Un lavoratore ha diritto al rimborso spese se è costretto dal datore di lavoro a percorrere più strada, il giudice non ha alcun dubbio.
Le controversie tra datore di lavoro e dipendenti (ma spesso anche con chi è libero professionista) sono numerose, anzi ci sono imprenditori che sono coscienti della situazione di crisi che coinvolge il nostro Paese e per questo tendono a non rispettare i diritti di chi svolge ogni giorno un ruolo. Il principio che li porta ad agire in questo modo non è difficile da capire, trovare un altro impiego è difficile, per questo si pensa che trattare male gli altri non comporti la volontà di dare le dimissioni.
In realtà, il rispetto dovrebbe esserci da entrambe le parti, anche se non sempre questo concetto viene poi applicato nei fatti. Questo non significa che un capo non debba segnalare un errore, ipotesi che è da mettere in conto, ma che sarebbe bene farlo con educazione e senza alzare troppo i toni.
Conoscere quali siano i diritti e i doveri di ognuno può quindi essere importante, così da capire se ci siano degli abusi di potere e potersi difendere. Non mancano infatti le possibilità di sostenere le proprie ragioni quando si notano situazioni che sono ormai diventate insostenibili.
Non è raro che un datore di lavoro possa chiedere di effettuare trasferte, a volte si tratta di qualcosa che è già stabilito al momento del contratto e che porta a fare decine di chilometri ogni giorno, in altre invece può trattarsi di qualcosa di inusuale, come accade ad esempio in caso di fiere o di incontri con alcuni clienti. Sobbarcarsi questo genere di viaggi è inevitabilmente costoso, a partire dalla necessità di doversi recare più volte al distributore per fare rifornimento, operazione che negli ultimi tempi si è trasformata in un vero salasso.
A questo si aggiunge l’usura del veicolo, che può essere costretto a essere sottoposto a controlli più frequenti dal meccanico. Finalmente a dover sostenere i costi non sarà esclusivamente il lavoratore, che avrà diritto a un rimborso spese come stabilito da una recente sentenza della Corte di Cassazione, che può essere considerata storica.
Questo è quanto accaduto a una guardia giurata, dipendente dell’Istituto Puma Security, assunta e adibita a svolgere le proprie mansioni presso l’aeroporto Sandro Pertini di Caselle, che ha fatto ricorso presso il Tribunale del Lavoro di Torino chiedendo un indennizzo perché costretto a dover fare maggiore strada rispetto a quanto inizialmente previsto.

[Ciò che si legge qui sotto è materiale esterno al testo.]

(* ===== verification/Publisher.v ===== *)
(** * The publisher engine: [pkg/feed/publisher.go]

    [PublisherEngine] is the struct with the memory its replay buffer lives in.
    Every method is a computation in the monad of [Engine.v]; what comes from
    outside (the clock, random bytes, dial results, the stale contents of the
    pooled frame buffer) is an argument.  Here every method runs to
    completion; PubThreads.v interleaves them. *)

From S2P Require Import Prelude Protocol Memory RingBuffer Hash Aead Cipher Pake Engine.

(** publisher.go:25-28; durations are nanoseconds. *)
Definition DefaultRekeyByteThreshold : Z := 1024 * 1024 * 1024.
Definition DefaultRekeyTimeThreshold : Z := 3600 * 10 ^ 9.

(** ** State (publisher.go:31-55) *)

Record PublisherEngine := mkPublisher {
  p_passphrase : option bytes;
  p_masterKey : option bytes;
  p_sessionID : bytes;
  p_pakePeer : option PAKEPeer;
  p_cipher : option Cipher;
  p_conn : option Conn;
  p_seqCounter : Z;
  p_replayBuffer : RingBuffer;
  p_chunkAckChan : option nat;      (** number of queued acknowledgements, capacity 10 *)
  p_expectedFingerprint : bytes;
  p_transportMode : Mode;
  p_sas : bytes * bytes;            (** [sasHex], [sasEmoji] *)
  p_bytesSinceRekey : Z;
  p_lastRekeyTime : Z;
  p_rekeyByteLimit : Z;
  p_rekeyTimeLimit : Z;
  p_untaggedInput : bool;
  p_closed : bool;
  p_mem : Mem
}.

Definition set_conn (c : option Conn) (p : PublisherEngine) : PublisherEngine :=
  mkPublisher (p_passphrase p) (p_masterKey p) (p_sessionID p) (p_pakePeer p) (p_cipher p) c
    (p_seqCounter p) (p_replayBuffer p) (p_chunkAckChan p) (p_expectedFingerprint p)
    (p_transportMode p) (p_sas p) (p_bytesSinceRekey p) (p_lastRekeyTime p) (p_rekeyByteLimit p)
    (p_rekeyTimeLimit p) (p_untaggedInput p) (p_closed p) (p_mem p).
Definition set_pake (k : option PAKEPeer) (p : PublisherEngine) : PublisherEngine :=
  mkPublisher (p_passphrase p) (p_masterKey p) (p_sessionID p) k (p_cipher p) (p_conn p)
    (p_seqCounter p) (p_replayBuffer p) (p_chunkAckChan p) (p_expectedFingerprint p)
    (p_transportMode p) (p_sas p) (p_bytesSinceRekey p) (p_lastRekeyTime p) (p_rekeyByteLimit p)
    (p_rekeyTimeLimit p) (p_untaggedInput p) (p_closed p) (p_mem p).
Definition set_seq (n : Z) (p : PublisherEngine) : PublisherEngine :=
  mkPublisher (p_passphrase p) (p_masterKey p) (p_sessionID p) (p_pakePeer p) (p_cipher p) (p_conn p)
    n (p_replayBuffer p) (p_chunkAckChan p) (p_expectedFingerprint p)
    (p_transportMode p) (p_sas p) (p_bytesSinceRekey p) (p_lastRekeyTime p) (p_rekeyByteLimit p)
    (p_rekeyTimeLimit p) (p_untaggedInput p) (p_closed p) (p_mem p).
Definition set_ring (rb : RingBuffer) (m : Mem) (p : PublisherEngine) : PublisherEngine :=
  mkPublisher (p_passphrase p) (p_masterKey p) (p_sessionID p) (p_pakePeer p) (p_cipher p) (p_conn p)
    (p_seqCounter p) rb (p_chunkAckChan p) (p_expectedFingerprint p)
    (p_transportMode p) (p_sas p) (p_bytesSinceRekey p) (p_lastRekeyTime p) (p_rekeyByteLimit p)
    (p_rekeyTimeLimit p) (p_untaggedInput p) (p_closed p) m.
Definition set_ack (a : option nat) (p : PublisherEngine) : PublisherEngine :=
  mkPublisher (p_passphrase p) (p_masterKey p) (p_sessionID p) (p_pakePeer p) (p_cipher p) (p_conn p)
    (p_seqCounter p) (p_replayBuffer p) a (p_expectedFingerprint p)
    (p_transportMode p) (p_sas p) (p_bytesSinceRekey p) (p_lastRekeyTime p) (p_rekeyByteLimit p)
    (p_rekeyTimeLimit p) (p_untaggedInput p) (p_closed p) (p_mem p).
Definition set_bytes (n : Z) (p : PublisherEngine) : PublisherEngine :=
  mkPublisher (p_passphrase p) (p_masterKey p) (p_sessionID p) (p_pakePeer p) (p_cipher p) (p_conn p)
    (p_seqCounter p) (p_replayBuffer p) (p_chunkAckChan p) (p_expectedFingerprint p)
    (p_transportMode p) (p_sas p) n (p_lastRekeyTime p) (p_rekeyByteLimit p)
    (p_rekeyTimeLimit p) (p_untaggedInput p) (p_closed p) (p_mem p).
(** The assignments at the end of [TriggerRekey] (publisher.go:763-782). *)
Definition set_rekeyed (key : bytes) (c : Cipher) (now : Z) (p : PublisherEngine) : PublisherEngine :=
  mkPublisher (p_passphrase p) (Some key) (p_sessionID p) (p_pakePeer p) (Some c) (p_conn p)
    (p_seqCounter p) (p_replayBuffer p) (p_chunkAckChan p) (p_expectedFingerprint p)
    (p_transportMode p) (CalculateSAS key) 0 now (p_rekeyByteLimit p)
    (p_rekeyTimeLimit p) (p_untaggedInput p) (p_closed p) (p_mem p).
(** All goroutines can be run to their end. *)
Lemma streaming_finishes I i e :
  einv I e -> streaming e -> p_seqCounter (e_pub e) + Z.of_nat (work e) < 2 ^ 64 ->
  exists ts e', pub_exec pool ((fun t => (t, i)) <$> ts) e = Some e' /\ finished e'.
Proof.
  remember (work e) as n eqn:Hn. revert I e Hn. induction (lt_wf n) as [n _ IH]. intros I e -> HI Hst Hr.
  destruct (forallb (fun tt => is_done tt.2) (map_to_list (e_threads e))) eqn:Hf.
  { exists [], e. split; [done|]. intros t th Ht%elem_of_map_to_list%list_elem_of_In. rewrite forallb_forall in Hf.
    apply is_done_spec, (Hf (t, th) Ht). }
  destruct (streaming_progress I e i HI Hst) as [t [e1 E1]].
  { assert (Hx : exists tt, tt ∈ map_to_list (e_threads e) /\ is_done tt.2 = false).
    { induction (map_to_list (e_threads e)) as [|tt l IHl]; [done|]. cbn in Hf. apply andb_false_iff in Hf as [Hf|Hf].
      - exists tt. split; [apply list_elem_of_here|done].
      - destruct (IHl Hf) as (x & Hx & Hd). exists x. split; [by apply list_elem_of_further|done]. }
    destruct Hx as ([t th] & Hin%elem_of_map_to_list & Hx). exists t, th. split; [done|]. by apply is_done_spec. }
  pose proof (v_seq _ _ HI). destruct (streaming_step I i t e e1 HI Hst E1) as [Hst1 Hw1].
  destruct (pub_next_inv pool I i t e e1 HI ltac:(lia) E1) as [I1 HI1].
  pose proof (pub_next_seq _ _ _ _ _ E1 ltac:(lia) ltac:(lia)).
  destruct (IH (work e1) Hw1 I1 e1 eq_refl HI1 Hst1 ltac:(lia)) as (ts & e' & E2 & Hfin).
  exists (t :: ts), e'. split; [|done]. cbn. by rewrite E1.
Qed.
End Progress.

(** * Properties *)

(** C15: [Close] can deadlock with a frame being sent.  [sendFrame] takes
    [writeMu] and then [mu], [Close] takes [mu] and then [writeMu].  Whenever one
    goroutine is about to send a frame and another about to close an open, connected
    engine with both mutexes free, two steps lead to a state from which, whatever
    the other goroutines do, both stay blocked for ever: [Close] never returns, no
    secret is wiped, and nothing is written to the connection any more. *)
Theorem close_deadlock `{AEAD} `{KeyExchange} pool p progs ls e t1 t2 env k todo1 onerr1 todo2 onerr2 i1 i2 :
  pub_exec pool ls (start p progs) = Some e -> e_panic e = false -> e_mu e = None -> e_writeMu e = None ->
  p_closed (e_pub e) = false -> p_conn (e_pub e) <> None ->
  e_threads e !! t1 = Some (mkThread (SendLock env k) todo1 onerr1) ->
  e_threads e !! t2 = Some (mkThread CloseLock todo2 onerr2) ->
  exists e1, pub_exec pool [(t1, i1); (t2, i2)] e = Some e1 /\
    forall ls' e2, pub_exec pool ls' e1 = Some e2 ->
      (forall i, pub_next pool i t1 e2 = None /\ pub_next pool i t2 e2 = None) /\
      t_pc <$> e_threads e2 !! t1 = Some (SendConn env k) /\ t_pc <$> e_threads e2 !! t2 = Some CloseWrite /\
      p_conn (e_pub e2) = p_conn (e_pub e1).
Proof.
  intros E Hpa Em Ew Hcl Hco H1 H2.
  assert (Hne : t1 <> t2) by (intros ->; congruence).
  pose proof (pub_exec_locks pool ls _ e (start_locks p progs) E) as L.
  assert (E1 : exists e1, pub_exec pool [(t1, i1); (t2, i2)] e = Some e1 /\
    e_threads e1 !! t1 = Some (mkThread (SendConn env k) todo1 onerr1) /\
    e_threads e1 !! t2 = Some (mkThread CloseWrite todo2 onerr2)).
  { set (th1 := mkThread (SendLock env k) todo1 onerr1) in *. set (th2 := mkThread CloseLock todo2 onerr2) in *.
    assert (Sa : pub_next pool i1 t1 e = Some (goto t1 th1 (SendConn env k) (set_writeMu (Some t1) e))).
    { unfold pub_next. rewrite Hpa, H1. cbn. by rewrite Ew. }
    set (ea := goto _ _ _ _) in Sa.
    assert (Sb : pub_next pool i2 t2 ea = Some (goto t2 th2 CloseWrite (set_mu (Some t2) (set_pub (set_closed (e_pub ea)) ea)))).
    { unfold pub_next, ea. cbn. rewrite Hpa, lookup_insert_ne, H2 by done. cbn. unfold locked. cbn. rewrite Em, Hcl.
      by destruct (p_conn (e_pub e)). }
    eexists. split; [cbn [pub_exec]; rewrite Sa; cbn [mbind option_bind]; rewrite Sb; reflexivity|]. cbn.
    rewrite (lookup_insert_ne _ t2 t1), !lookup_insert_eq by done. done. }
  destruct E1 as (e1 & E1 & T1 & T2). exists e1. split; [done|]. intros ls' e2 E2.
  assert (D : deadlocked t1 t2 e1) by (split; [by eapply pub_exec_locks|eauto 10]).
  destruct (deadlocked_run _ _ _ _ _ _ D E2) as [D2 C2]. split; [intros i; by eapply deadlocked_blocked|].
  destruct (proj2 D2) as [(env2 & k2 & a1 & b1 & S1) (a2 & b2 & S2)].
  destruct (deadlocked_threads pool t1 t2 ls' e1 e2 D E2) as [-> ->]. by rewrite T1, T2.
Qed.

(** C14: Without [Close] the publisher's goroutines never block each other for
    good.  For any goroutines making any calls but [Close], in any interleaving:
    every run is finite, with a bound fixed by the calls; in every state some
    goroutine that is not finished can take a step; and from every state all of them
    can be run to the end of their calls. *)
Theorem streaming_completes `{AEAD} `{KeyExchange} pool p progs ls e i :
  pub_inv p -> abs (p_replayBuffer p) (p_mem p) = [] -> p_closed p = false ->
  (forall t todo onerr, progs !! t = Some (todo, onerr) -> OpClose ∉ todo ++ onerr) ->
  p_seqCounter p + Z.of_nat (work (start p progs)) < 2 ^ 64 ->
  pub_exec pool ls (start p progs) = Some e ->
  (length ls <= work (start p progs))%nat /\
  ((exists t th, e_threads e !! t = Some th /\ unfinished th) -> exists t, is_Some (pub_next pool i t e)) /\
  exists ts e', pub_exec pool ((fun t => (t, i)) <$> ts) e = Some e' /\ finished e'.
Proof.
  intros Hp Ha Hcl Hpr Hr E. pose proof (start_inv p progs Hp Ha) as HI.
  assert (Hst : streaming (start p progs)).
  { split; [done|]. intros t th ([todo onerr] & Ht & ->)%start_threads. apply Hpr in Ht. rewrite elem_of_app in Ht.
    split; [done|]. cbn. tauto. }
  destruct (streaming_exec pool ∅ ls _ e HI Hst Hr E) as ([I' HI'] & Hst' & Hw & Hr').
  split; [lia|]. split; [by eapply streaming_progress|]. by eapply streaming_finishes.
Qed.
(* ===== verification/Progress.v ===== *)
(** * The progress bar: [pkg/feed/progress.go]

    [FormatBytes] and the bar that [SendFile] and the receiving side of
    [SubscribeStream] draw on standard error.  The bar's writer is the text drawn
    so far, the clock is an argument, and [None] is a panic (an index or a repeat
    count out of range). *)

From Stdlib Require Import Floats.SpecFloat.
From S2P Require Import Prelude Strings Float64.

(** ** Byte counts *)

(** The loop of [FormatBytes]; an [int64] needs at most six turns. *)
Fixpoint unitLoop (fuel : nat) (n div : Z) (exp : nat) : option (Z * nat) :=
  match fuel with
  | O => None
  | S fuel' =>
      if n <? 1024 then Some (div, exp) else unitLoop fuel' (n `quot` 1024) (s64 (div * 1024)) (S exp)
  end.

Definition FormatBytes (b : Z) : option bytes :=
  if b <? 1024 then Some (fmt_d b ++ str " B")
  else
    '(div, exp) ← unitLoop 7 (b `quot` 1024) 1024 0;
    u ← str "KMGTPE" !! exp;
    Some (fmt_f 2 (fdiv (f64 b) (f64 div)) ++ [x20; u; x42]).

(** ** The bar *)

Record ProgressBar := mkProgressBar {
  totalBytes : Z;
  currBytes : Z;
  startTime : Z;
  lastRender : option Z;   (** [None] is the zero [time.Time] *)
  pb_w : bytes;
  pb_quiet : bool
}.

Definition NewProgressBar (total : Z) (quiet : bool) (now : Z) : ProgressBar :=
  mkProgressBar total 0 now None [] quiet.

Definition pb_curr (n : Z) (p : ProgressBar) : ProgressBar :=
  mkProgressBar (totalBytes p) n (startTime p) (lastRender p) (pb_w p) (pb_quiet p).
Definition pb_rendered (now : Z) (p : ProgressBar) : ProgressBar :=
  mkProgressBar (totalBytes p) (currBytes p) (startTime p) (Some now) (pb_w p) (pb_quiet p).
Definition pb_print (s : bytes) (p : ProgressBar) : ProgressBar :=
  mkProgressBar (totalBytes p) (currBytes p) (startTime p) (lastRender p) (pb_w p ++ s) (pb_quiet p).

(** [strings.Repeat] panics on a negative count. *)
Definition Repeat (s : bytes) (n : Z) : option bytes :=
  if n <? 0 then None else Some (concat (replicate (Z.to_nat n) s)).

(** The two cells of the bar, U+2588 and U+2591 in UTF-8. *)
Definition FULL : bytes := [xe2; x96; x88].
Definition EMPTY : bytes := [xe2; x96; x91].
Definition barWidth : Z := 25.

(** [Duration.Seconds] *)
Definition Seconds (d : Z) : spec_float :=
  fadd (f64 (d `quot` 10 ^ 9)) (fdiv (f64 (Z.rem d (10 ^ 9))) (f64 (10 ^ 9))).

(** [now.Sub(p.lastRender) >= 100*time.Millisecond] *)
Definition render_due (now : Z) (p : ProgressBar) : bool :=
  match lastRender p with None => true | Some t => 100 * 10 ^ 6 <=? time_sub now t end.

Section Render.
(** What the machine makes of a float that fits no [int64]. *)
Variable oor : spec_float -> Z.

Definition percent (p : ProgressBar) : spec_float :=
  let pct := fmul (fdiv (f64 (currBytes p)) (f64 (totalBytes p))) (f64 100) in
  if fgt pct (f64 100) then f64 100 else pct.

Definition filledCells (pct : spec_float) : Z :=
  let filled := to_int oor (fmul (f64 barWidth) (fdiv pct (f64 100))) in
  let filled := if barWidth <? filled then barWidth else filled in
  if filled <? 0 then 0 else filled.

Definition barText (pct : spec_float) : option bytes :=
  let filled := filledCells pct in
  full ← Repeat FULL filled;
  empty ← Repeat EMPTY (barWidth - filled);
  Some (full ++ empty).

Definition speedBytesSec (now : Z) (p : ProgressBar) : spec_float :=
  let elapsed := Seconds (time_sub now (startTime p)) in
  if fgt elapsed (f64 0) then fdiv (f64 (currBytes p)) elapsed else f64 0.

Definition etaText (speed : spec_float) (p : ProgressBar) : bytes :=
  if fgt speed (f64 0) && (currBytes p <? totalBytes p) then
    let etaSec := to_int oor (fdiv (f64 (s64 (totalBytes p - currBytes p))) speed) in
    fmt_02d (etaSec `quot` 60) ++ x3a :: fmt_02d (Z.rem etaSec 60)
  else str "00:00".

Definition lineText (bar pct curr tot speed eta : bytes) : bytes :=
  x0d :: str " [" ++ bar ++ str "] " ++ pct ++ str "% | " ++ curr ++ str " / " ++ tot ++ str " | " ++
  speed ++ str " | ETA " ++ eta.

Definition render (now : Z) (p : ProgressBar) : option ProgressBar :=
  let pct := percent p in
  bar ← barText pct;
  let speed := speedBytesSec now p in
  let etaStr := etaText speed p in
  currStr ← FormatBytes (currBytes p);
  totStr ← FormatBytes (totalBytes p);
  speedB ← FormatBytes (to_int oor speed);
  let line := lineText bar (pad_left 5 (fmt_f 1 pct)) currStr totStr (speedB ++ str "/s") etaStr in
  Some (pb_print (line ++ if totalBytes p <=? currBytes p then [x0a] else []) p).

(** [Add] and [Finish] on a [*ProgressBar], which may be nil; [now] and [now'] are
    the clock in [Add] and in the [render] it calls. *)
Definition Add (n now now' : Z) (p : option ProgressBar) : option (option ProgressBar) :=
  match p with
  | None => Some None
  | Some p =>
      if pb_quiet p || (totalBytes p <=? 0) then Some (Some p)
      else
        let p := pb_curr (s64 (currBytes p + n)) p in
        if render_due now p || (totalBytes p <=? currBytes p)
        then p' ← render now' p; Some (Some (pb_rendered now p'))
        else Some (Some p)
  end.

Definition Finish (now : Z) (p : option ProgressBar) : option (option ProgressBar) :=
  match p with
  | None => Some None
  | Some p => if pb_quiet p then Some (Some p) else Some <$> render now (pb_curr (totalBytes p) p)
  end.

L’azienda aveva provato a difendersi sottolineando che il posto che doveva raggiungere era ritenuto “sede abituale di lavoro”, per questo lui non poteva pretendere alcun risarcimento.
La realtà era però differente, per questo il lavoratore, grazie al supporto di USB Vigilanza, ha fatto valere le sue ragioni e ha ottenuto un risarcimento. Anzi, la società è tenuta a versargli anche gli arretrati. È quindi bene prestare la massima attenzione a quanto scritto nell’accordo che si sottoscrive in fase di assunzione, così da farsi rispettare ed evitare che gli imprenditori si sentano in dovere di agire in maniera arbitraria.